Below is a listing. Set down exactly the lines from the one containing "split; [done|constructor]." through the one containing "(** [shouldEscape] for", both ends included, and leave out the rest.
────────────────────
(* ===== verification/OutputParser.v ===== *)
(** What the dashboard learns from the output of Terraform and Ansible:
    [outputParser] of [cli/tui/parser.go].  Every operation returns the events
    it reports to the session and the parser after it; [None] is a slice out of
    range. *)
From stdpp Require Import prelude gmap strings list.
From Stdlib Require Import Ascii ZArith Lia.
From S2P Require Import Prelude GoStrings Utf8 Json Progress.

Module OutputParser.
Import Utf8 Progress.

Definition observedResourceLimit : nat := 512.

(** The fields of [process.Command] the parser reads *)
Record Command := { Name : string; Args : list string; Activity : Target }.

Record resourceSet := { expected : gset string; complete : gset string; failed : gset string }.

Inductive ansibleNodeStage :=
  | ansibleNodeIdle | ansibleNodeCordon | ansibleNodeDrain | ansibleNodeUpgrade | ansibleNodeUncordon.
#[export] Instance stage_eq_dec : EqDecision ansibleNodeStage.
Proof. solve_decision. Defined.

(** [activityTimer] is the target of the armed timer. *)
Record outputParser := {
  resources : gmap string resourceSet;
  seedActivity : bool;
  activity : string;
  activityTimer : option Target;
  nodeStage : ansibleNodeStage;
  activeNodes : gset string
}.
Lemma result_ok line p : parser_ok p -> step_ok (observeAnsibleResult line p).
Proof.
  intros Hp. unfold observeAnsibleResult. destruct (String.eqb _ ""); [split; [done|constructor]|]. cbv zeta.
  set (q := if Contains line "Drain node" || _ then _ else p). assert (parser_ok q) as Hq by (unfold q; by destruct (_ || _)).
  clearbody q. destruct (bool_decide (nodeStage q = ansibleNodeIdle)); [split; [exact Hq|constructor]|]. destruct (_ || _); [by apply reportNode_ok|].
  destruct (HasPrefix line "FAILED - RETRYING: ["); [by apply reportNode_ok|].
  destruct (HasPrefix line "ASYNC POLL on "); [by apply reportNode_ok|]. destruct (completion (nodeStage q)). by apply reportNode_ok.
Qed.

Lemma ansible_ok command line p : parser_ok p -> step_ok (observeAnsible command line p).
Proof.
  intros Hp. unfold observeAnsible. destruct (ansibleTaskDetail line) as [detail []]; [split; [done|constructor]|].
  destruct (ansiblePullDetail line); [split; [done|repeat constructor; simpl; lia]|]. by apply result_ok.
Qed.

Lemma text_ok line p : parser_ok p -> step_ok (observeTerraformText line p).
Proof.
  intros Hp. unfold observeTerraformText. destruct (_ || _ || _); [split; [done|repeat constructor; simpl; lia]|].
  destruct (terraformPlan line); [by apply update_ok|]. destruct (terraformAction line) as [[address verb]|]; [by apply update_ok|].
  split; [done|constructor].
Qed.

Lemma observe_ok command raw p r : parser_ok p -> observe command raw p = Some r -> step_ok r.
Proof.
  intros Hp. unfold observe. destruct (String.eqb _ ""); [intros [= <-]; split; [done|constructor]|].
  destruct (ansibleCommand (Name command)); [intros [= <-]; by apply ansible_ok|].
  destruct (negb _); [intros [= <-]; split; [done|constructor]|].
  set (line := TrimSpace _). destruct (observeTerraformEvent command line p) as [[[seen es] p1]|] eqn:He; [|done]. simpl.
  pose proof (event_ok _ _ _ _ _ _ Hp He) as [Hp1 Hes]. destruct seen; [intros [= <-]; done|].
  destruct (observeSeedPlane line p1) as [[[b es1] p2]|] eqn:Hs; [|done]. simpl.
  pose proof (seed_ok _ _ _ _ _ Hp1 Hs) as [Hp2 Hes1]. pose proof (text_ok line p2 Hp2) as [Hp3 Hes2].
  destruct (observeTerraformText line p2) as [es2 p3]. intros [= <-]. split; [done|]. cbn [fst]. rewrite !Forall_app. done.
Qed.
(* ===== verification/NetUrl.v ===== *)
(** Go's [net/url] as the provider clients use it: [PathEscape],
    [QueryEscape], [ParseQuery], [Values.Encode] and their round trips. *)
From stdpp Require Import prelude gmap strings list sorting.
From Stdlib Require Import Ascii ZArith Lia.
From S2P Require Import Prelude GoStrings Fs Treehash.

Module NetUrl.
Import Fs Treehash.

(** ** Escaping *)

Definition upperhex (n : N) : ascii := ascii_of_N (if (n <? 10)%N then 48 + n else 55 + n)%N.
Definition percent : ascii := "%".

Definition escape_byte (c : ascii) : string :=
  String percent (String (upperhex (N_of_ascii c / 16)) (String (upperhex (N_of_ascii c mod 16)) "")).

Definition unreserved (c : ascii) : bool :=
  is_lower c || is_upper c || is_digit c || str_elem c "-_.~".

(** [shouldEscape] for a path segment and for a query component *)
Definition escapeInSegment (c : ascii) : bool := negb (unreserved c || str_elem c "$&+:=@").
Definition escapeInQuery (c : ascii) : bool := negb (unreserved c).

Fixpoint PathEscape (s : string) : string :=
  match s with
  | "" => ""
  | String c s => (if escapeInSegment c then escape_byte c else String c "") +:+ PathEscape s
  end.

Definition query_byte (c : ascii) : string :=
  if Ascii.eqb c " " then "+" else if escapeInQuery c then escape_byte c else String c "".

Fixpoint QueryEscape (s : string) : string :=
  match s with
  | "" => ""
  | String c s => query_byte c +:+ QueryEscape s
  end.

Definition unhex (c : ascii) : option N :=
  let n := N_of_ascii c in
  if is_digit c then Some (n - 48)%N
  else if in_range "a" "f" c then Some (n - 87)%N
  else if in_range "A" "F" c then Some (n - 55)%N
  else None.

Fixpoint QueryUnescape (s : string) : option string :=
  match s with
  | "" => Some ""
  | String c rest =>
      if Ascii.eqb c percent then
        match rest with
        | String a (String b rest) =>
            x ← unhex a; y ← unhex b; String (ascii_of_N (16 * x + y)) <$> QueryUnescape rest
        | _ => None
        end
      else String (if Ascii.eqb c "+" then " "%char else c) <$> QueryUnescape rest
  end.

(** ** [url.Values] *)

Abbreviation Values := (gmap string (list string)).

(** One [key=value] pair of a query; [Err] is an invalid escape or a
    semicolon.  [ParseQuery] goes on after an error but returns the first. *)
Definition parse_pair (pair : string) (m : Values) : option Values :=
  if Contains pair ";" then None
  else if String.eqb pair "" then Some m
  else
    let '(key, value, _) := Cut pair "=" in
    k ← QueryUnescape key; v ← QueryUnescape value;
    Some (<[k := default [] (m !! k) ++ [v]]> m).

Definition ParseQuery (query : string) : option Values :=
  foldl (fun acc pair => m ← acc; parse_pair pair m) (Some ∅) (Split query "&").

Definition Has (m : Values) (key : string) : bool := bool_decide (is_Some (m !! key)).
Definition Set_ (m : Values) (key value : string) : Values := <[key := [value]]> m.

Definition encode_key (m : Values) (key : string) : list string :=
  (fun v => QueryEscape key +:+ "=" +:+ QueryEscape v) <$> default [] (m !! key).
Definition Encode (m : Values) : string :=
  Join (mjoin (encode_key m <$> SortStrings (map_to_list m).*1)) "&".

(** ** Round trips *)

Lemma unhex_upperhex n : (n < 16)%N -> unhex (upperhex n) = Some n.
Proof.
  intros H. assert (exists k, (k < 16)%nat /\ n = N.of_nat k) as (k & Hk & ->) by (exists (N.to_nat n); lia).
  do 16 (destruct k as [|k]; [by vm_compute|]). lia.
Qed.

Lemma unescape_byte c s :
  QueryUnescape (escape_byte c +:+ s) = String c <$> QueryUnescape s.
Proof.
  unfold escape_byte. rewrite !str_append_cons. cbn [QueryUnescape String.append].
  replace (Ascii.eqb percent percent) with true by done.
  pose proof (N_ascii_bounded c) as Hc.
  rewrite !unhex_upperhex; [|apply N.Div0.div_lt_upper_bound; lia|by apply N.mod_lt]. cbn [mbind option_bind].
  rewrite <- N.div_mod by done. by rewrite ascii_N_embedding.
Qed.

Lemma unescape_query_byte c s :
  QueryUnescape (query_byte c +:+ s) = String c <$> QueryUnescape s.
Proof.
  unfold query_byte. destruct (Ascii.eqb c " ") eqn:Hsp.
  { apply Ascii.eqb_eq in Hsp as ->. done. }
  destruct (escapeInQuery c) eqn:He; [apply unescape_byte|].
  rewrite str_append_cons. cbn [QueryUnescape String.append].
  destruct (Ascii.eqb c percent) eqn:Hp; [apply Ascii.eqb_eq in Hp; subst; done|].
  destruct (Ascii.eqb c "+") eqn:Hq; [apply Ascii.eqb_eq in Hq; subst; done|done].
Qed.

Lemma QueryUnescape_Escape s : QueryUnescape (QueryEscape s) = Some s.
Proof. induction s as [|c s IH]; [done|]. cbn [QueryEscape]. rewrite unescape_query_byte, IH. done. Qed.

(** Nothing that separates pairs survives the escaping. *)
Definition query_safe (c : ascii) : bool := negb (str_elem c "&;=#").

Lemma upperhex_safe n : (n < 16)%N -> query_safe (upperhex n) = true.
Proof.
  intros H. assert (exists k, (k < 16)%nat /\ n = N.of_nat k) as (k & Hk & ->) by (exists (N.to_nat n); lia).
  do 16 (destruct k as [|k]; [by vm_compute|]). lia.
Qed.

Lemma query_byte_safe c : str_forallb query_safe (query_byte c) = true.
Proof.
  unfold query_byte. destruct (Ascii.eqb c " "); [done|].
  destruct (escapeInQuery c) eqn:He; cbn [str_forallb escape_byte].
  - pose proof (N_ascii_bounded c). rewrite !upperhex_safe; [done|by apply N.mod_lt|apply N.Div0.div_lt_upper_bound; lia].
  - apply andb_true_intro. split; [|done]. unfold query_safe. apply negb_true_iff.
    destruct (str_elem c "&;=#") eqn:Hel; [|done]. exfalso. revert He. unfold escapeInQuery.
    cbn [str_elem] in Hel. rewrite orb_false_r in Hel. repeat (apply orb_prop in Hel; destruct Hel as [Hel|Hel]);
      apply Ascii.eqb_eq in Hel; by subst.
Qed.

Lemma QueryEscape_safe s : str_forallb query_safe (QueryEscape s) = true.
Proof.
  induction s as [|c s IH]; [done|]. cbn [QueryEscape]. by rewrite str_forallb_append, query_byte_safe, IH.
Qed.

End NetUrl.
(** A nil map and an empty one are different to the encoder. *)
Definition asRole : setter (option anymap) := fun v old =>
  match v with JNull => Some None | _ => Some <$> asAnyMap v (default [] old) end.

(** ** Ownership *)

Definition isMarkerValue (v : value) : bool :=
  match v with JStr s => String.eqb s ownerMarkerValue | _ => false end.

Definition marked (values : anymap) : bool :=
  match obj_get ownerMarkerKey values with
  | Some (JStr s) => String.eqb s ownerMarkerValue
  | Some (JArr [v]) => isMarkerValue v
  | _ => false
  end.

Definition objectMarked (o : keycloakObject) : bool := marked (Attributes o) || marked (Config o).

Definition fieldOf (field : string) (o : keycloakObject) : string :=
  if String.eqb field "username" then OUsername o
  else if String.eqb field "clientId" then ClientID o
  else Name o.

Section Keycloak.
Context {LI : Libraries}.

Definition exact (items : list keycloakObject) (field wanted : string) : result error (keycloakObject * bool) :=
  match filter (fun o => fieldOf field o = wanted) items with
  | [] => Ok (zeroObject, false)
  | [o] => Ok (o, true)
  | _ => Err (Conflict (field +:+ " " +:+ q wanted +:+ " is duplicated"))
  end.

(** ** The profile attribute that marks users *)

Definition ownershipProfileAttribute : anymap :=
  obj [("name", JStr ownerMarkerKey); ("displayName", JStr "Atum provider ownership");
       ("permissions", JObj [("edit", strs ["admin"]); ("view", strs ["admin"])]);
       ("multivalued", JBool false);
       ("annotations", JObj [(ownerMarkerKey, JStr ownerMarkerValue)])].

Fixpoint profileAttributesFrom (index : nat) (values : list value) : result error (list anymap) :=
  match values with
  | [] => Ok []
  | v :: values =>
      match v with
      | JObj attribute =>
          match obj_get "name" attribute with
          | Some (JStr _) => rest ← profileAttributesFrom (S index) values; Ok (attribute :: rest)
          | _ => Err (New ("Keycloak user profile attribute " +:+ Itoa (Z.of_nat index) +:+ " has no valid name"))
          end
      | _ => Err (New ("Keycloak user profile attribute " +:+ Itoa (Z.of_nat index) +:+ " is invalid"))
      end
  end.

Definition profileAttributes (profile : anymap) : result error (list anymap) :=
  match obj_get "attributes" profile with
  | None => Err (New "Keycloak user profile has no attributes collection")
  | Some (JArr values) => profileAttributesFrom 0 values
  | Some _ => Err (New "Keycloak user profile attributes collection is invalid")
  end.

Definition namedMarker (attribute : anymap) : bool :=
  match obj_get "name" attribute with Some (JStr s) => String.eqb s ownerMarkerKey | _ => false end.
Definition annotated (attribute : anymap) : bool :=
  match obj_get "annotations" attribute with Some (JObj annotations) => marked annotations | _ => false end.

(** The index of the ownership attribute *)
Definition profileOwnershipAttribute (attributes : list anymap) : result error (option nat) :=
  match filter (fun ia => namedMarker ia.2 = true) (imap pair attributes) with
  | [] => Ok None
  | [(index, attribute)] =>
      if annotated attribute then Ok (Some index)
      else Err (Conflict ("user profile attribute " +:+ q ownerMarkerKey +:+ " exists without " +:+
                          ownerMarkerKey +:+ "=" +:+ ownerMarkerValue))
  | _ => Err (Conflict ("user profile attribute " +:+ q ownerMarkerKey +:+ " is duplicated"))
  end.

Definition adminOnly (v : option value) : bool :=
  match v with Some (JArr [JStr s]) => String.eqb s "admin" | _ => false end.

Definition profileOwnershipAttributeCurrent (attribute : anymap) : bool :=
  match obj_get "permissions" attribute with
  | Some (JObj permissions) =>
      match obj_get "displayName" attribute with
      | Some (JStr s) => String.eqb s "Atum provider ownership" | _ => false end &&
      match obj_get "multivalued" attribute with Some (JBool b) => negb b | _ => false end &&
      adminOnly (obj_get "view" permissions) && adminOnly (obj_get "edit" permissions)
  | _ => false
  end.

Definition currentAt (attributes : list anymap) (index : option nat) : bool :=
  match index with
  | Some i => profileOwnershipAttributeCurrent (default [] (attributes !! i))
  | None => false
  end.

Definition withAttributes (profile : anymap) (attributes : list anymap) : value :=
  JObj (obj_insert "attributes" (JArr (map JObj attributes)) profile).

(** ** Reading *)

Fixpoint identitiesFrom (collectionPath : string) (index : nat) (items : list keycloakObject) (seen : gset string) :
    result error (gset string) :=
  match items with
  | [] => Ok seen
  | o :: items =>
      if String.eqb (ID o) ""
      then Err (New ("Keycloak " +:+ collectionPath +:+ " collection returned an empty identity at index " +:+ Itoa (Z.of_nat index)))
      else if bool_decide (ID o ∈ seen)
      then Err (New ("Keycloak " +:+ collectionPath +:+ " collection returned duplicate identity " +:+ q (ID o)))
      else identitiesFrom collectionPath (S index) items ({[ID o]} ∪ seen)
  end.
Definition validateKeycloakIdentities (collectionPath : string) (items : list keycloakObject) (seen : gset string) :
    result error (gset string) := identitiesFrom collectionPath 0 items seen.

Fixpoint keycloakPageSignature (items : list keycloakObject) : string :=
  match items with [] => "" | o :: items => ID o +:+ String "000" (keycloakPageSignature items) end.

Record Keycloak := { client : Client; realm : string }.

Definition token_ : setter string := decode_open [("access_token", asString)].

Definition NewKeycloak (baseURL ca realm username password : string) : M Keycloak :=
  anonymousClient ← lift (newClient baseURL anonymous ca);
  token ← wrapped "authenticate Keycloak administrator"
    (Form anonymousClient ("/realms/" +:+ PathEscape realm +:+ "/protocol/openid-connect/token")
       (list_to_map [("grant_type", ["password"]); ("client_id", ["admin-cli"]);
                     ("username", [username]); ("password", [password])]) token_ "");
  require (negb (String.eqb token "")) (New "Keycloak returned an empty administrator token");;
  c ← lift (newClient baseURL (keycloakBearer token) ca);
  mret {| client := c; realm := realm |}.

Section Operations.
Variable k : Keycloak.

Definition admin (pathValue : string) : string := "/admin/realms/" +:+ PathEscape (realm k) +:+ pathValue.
────────────────────
▸ FINAL ANSWER:
  split; [done|constructor].
Qed.

Lemma observe_ok command raw p r : parser_ok p -> observe command raw p = Some r -> step_ok r.
Proof.
  intros Hp. unfold observe. destruct (String.eqb _ ""); [intros [= <-]; split; [done|constructor]|].
  destruct (ansibleCommand (Name command)); [intros [= <-]; by apply ansible_ok|].
  destruct (negb _); [intros [= <-]; split; [done|constructor]|].
  set (line := TrimSpace _). destruct (observeTerraformEvent command line p) as [[[seen es] p1]|] eqn:He; [|done]. simpl.
  pose proof (event_ok _ _ _ _ _ _ Hp He) as [Hp1 Hes]. destruct seen; [intros [= <-]; done|].
  destruct (observeSeedPlane line p1) as [[[b es1] p2]|] eqn:Hs; [|done]. simpl.
  pose proof (seed_ok _ _ _ _ _ Hp1 Hs) as [Hp2 Hes1]. pose proof (text_ok line p2 Hp2) as [Hp3 Hes2].
  destruct (observeTerraformText line p2) as [es2 p3]. intros [= <-]. split; [done|]. cbn [fst]. rewrite !Forall_app. done.
Qed.
(* ===== verification/NetUrl.v ===== *)
(** Go's [net/url] as the provider clients use it: [PathEscape],
    [QueryEscape], [ParseQuery], [Values.Encode] and their round trips. *)
From stdpp Require Import prelude gmap strings list sorting.
From Stdlib Require Import Ascii ZArith Lia.
From S2P Require Import Prelude GoStrings Fs Treehash.

Module NetUrl.
Import Fs Treehash.

(** ** Escaping *)

Definition upperhex (n : N) : ascii := ascii_of_N (if (n <? 10)%N then 48 + n else 55 + n)%N.
Definition percent : ascii := "%".

Definition escape_byte (c : ascii) : string :=
  String percent (String (upperhex (N_of_ascii c / 16)) (String (upperhex (N_of_ascii c mod 16)) "")).

Definition unreserved (c : ascii) : bool :=
  is_lower c || is_upper c || is_digit c || str_elem c "-_.~".

(** [shouldEscape] for a path segment and for a query component *)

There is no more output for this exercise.